■ Instructions for the task
Exactly as they appear below, repeat the lines from the one with "intros Hs. apply eq_true_iff_eq." through the one with "induction l as", and no others.

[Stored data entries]
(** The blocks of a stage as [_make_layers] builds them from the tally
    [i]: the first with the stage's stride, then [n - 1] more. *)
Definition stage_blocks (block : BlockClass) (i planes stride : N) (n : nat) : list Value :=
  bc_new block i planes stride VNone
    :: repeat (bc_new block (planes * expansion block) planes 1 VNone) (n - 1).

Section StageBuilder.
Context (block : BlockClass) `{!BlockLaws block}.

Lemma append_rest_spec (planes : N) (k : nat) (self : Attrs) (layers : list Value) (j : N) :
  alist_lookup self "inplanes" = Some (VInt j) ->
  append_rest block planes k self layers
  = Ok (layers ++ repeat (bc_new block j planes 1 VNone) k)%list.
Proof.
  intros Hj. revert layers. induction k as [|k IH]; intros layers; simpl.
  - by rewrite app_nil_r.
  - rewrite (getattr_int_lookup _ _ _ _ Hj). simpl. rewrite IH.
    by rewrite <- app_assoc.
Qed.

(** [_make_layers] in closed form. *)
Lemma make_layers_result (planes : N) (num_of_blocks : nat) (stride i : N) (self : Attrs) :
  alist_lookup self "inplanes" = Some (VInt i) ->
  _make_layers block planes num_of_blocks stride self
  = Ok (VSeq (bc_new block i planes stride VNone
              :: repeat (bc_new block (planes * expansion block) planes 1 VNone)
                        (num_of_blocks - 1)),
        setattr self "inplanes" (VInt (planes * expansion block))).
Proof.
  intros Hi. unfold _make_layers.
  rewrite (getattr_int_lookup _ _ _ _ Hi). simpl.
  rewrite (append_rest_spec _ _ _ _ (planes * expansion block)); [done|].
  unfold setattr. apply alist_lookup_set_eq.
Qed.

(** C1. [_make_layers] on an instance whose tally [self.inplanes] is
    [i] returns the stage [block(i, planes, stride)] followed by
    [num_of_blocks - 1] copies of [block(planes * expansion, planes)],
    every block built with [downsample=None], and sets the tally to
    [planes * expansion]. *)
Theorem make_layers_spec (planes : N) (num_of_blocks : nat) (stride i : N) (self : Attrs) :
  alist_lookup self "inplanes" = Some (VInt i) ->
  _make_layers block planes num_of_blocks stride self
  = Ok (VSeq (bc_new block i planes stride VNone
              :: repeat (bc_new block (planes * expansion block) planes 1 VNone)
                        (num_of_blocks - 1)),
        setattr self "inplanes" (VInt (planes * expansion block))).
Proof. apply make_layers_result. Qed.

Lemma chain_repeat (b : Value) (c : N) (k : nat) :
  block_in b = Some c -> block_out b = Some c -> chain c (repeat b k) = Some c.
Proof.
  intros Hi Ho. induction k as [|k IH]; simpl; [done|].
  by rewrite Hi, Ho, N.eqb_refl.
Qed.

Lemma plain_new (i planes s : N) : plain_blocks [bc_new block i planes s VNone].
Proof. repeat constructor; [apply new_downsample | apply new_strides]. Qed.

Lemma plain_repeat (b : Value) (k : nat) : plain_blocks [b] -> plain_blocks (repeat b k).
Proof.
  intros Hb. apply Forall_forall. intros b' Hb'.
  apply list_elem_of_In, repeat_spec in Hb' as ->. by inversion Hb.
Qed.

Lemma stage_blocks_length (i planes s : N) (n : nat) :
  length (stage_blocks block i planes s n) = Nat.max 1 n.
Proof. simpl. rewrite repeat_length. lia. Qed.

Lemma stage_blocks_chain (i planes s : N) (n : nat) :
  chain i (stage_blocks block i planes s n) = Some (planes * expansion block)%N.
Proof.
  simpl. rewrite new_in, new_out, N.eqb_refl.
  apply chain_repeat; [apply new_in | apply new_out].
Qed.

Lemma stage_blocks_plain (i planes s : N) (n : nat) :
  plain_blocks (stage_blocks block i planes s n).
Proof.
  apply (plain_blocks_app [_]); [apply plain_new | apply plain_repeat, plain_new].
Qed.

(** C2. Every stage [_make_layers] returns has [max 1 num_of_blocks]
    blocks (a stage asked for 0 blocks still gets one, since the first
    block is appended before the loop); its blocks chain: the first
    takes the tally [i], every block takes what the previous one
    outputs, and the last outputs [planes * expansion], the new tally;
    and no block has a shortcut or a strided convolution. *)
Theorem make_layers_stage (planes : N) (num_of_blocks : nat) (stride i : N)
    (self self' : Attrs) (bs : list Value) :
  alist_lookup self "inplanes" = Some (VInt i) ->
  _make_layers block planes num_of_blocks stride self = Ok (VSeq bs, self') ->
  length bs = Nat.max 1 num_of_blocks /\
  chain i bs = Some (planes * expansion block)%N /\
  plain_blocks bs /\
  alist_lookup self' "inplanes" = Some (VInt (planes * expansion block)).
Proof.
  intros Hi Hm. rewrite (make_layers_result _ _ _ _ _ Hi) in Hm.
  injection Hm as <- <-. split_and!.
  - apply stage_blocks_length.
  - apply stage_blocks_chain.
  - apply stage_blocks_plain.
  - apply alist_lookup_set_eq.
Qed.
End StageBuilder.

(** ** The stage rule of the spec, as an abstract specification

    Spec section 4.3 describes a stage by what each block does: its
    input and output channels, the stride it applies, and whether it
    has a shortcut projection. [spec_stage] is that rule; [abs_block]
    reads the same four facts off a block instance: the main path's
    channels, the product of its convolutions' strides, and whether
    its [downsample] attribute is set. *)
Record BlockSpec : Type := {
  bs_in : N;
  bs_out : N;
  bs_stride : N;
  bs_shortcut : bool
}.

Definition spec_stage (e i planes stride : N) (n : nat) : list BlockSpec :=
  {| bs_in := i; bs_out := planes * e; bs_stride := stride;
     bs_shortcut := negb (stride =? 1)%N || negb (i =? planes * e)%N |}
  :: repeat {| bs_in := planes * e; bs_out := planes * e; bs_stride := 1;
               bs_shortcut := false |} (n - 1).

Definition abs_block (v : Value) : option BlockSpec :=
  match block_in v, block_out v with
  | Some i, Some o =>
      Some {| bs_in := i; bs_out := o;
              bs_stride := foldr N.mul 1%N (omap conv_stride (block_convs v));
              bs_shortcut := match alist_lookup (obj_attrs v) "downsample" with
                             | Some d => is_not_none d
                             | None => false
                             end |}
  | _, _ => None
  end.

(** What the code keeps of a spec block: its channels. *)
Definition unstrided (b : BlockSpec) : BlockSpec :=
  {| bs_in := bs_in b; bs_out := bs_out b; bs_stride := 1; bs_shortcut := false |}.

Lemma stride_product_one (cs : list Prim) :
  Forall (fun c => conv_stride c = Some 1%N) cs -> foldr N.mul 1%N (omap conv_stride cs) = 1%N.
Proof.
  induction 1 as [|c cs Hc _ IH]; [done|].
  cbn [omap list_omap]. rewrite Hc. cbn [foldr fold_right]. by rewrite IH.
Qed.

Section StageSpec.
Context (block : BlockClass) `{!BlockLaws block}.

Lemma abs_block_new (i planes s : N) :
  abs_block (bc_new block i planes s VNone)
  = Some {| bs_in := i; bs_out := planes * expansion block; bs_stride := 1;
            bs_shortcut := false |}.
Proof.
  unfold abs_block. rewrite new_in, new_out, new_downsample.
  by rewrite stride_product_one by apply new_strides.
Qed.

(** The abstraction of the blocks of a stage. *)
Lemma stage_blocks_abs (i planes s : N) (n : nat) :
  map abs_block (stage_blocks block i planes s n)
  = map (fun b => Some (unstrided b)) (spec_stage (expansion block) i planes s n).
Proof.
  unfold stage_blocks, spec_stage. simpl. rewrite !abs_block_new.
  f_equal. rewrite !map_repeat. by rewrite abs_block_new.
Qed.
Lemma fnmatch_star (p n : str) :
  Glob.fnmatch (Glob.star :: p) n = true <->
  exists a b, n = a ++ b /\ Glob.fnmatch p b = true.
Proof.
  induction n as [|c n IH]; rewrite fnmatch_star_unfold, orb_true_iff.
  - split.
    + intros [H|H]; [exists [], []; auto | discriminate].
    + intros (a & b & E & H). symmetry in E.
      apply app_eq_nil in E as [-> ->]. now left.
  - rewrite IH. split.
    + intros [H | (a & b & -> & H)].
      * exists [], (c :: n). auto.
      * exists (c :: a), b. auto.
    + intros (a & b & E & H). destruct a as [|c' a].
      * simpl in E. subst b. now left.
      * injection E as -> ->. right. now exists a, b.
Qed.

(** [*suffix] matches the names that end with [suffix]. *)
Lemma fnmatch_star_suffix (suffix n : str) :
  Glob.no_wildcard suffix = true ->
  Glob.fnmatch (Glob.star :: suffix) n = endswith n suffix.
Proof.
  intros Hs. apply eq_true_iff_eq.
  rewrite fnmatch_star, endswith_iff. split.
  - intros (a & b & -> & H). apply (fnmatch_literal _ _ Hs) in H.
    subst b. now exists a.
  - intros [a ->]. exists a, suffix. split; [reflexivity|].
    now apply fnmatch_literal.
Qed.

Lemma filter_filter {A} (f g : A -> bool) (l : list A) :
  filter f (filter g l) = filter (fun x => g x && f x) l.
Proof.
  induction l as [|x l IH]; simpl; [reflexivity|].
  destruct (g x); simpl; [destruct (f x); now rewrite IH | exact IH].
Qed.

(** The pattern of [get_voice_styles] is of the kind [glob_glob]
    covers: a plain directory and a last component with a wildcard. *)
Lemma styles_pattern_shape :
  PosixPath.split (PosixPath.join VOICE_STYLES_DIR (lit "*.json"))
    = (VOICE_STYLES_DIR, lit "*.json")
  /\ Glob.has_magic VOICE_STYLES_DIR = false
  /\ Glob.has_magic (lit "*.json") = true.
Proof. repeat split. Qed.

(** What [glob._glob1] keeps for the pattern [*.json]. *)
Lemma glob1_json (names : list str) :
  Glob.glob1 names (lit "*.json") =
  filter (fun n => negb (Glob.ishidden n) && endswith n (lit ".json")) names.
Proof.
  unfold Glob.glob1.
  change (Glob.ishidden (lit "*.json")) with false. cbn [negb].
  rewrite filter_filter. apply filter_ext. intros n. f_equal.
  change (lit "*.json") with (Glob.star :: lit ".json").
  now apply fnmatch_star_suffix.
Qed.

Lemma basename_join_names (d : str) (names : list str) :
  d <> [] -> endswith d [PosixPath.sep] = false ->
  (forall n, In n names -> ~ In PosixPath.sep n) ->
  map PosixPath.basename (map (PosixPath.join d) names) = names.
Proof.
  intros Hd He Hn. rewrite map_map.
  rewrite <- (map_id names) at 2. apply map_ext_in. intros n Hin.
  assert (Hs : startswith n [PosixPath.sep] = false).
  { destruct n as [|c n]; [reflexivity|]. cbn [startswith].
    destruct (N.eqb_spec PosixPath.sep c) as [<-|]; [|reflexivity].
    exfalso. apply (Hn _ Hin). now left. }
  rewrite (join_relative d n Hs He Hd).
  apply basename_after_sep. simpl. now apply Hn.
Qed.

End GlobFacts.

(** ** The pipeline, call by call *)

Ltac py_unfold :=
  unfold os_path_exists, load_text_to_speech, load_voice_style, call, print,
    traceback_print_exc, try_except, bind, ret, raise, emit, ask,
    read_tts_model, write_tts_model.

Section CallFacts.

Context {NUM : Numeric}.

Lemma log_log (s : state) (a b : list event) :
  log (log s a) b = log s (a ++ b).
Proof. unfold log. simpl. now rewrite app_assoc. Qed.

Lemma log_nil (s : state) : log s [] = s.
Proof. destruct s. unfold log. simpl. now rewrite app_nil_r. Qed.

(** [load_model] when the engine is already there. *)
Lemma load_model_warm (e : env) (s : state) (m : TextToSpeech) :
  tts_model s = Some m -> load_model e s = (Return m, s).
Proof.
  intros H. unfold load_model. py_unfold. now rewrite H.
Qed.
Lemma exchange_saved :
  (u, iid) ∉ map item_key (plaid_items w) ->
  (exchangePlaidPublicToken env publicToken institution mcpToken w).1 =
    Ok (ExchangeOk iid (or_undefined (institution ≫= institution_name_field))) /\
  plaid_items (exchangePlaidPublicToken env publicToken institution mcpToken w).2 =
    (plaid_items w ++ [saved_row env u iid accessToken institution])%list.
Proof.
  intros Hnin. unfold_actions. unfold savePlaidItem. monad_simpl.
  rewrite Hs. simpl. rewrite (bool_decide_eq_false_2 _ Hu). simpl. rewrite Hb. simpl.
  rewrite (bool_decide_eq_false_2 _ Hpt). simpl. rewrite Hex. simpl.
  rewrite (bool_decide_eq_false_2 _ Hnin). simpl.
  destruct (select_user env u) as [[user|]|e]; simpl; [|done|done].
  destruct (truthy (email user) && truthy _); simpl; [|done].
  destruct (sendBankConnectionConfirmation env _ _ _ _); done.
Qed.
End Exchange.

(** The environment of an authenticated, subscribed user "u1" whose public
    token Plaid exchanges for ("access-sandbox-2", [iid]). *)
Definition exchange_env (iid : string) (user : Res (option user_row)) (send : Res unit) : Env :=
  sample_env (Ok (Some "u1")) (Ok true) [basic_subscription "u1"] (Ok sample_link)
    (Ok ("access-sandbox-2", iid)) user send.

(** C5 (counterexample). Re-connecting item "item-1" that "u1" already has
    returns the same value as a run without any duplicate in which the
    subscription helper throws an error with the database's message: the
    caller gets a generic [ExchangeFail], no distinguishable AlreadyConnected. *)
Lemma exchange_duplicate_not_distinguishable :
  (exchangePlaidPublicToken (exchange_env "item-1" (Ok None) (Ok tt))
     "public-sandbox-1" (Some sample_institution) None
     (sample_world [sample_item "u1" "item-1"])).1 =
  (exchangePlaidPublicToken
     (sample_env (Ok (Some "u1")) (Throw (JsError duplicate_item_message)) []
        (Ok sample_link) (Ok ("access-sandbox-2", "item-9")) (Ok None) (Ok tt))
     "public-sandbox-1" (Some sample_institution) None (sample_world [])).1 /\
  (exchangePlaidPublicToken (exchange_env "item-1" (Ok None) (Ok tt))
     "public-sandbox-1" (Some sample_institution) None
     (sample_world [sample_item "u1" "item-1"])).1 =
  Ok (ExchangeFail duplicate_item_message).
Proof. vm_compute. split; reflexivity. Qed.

■ Finished exercise
  intros Hs. apply eq_true_iff_eq.
  rewrite fnmatch_star, endswith_iff. split.
  - intros (a & b & -> & H). apply (fnmatch_literal _ _ Hs) in H.
    subst b. now exists a.
  - intros [a ->]. exists a, suffix. split; [reflexivity|].
    now apply fnmatch_literal.
Qed.

Lemma filter_filter {A} (f g : A -> bool) (l : list A) :
  filter f (filter g l) = filter (fun x => g x && f x) l.
Proof.
  induction l as [|x l IH]; simpl; [reflexivity|].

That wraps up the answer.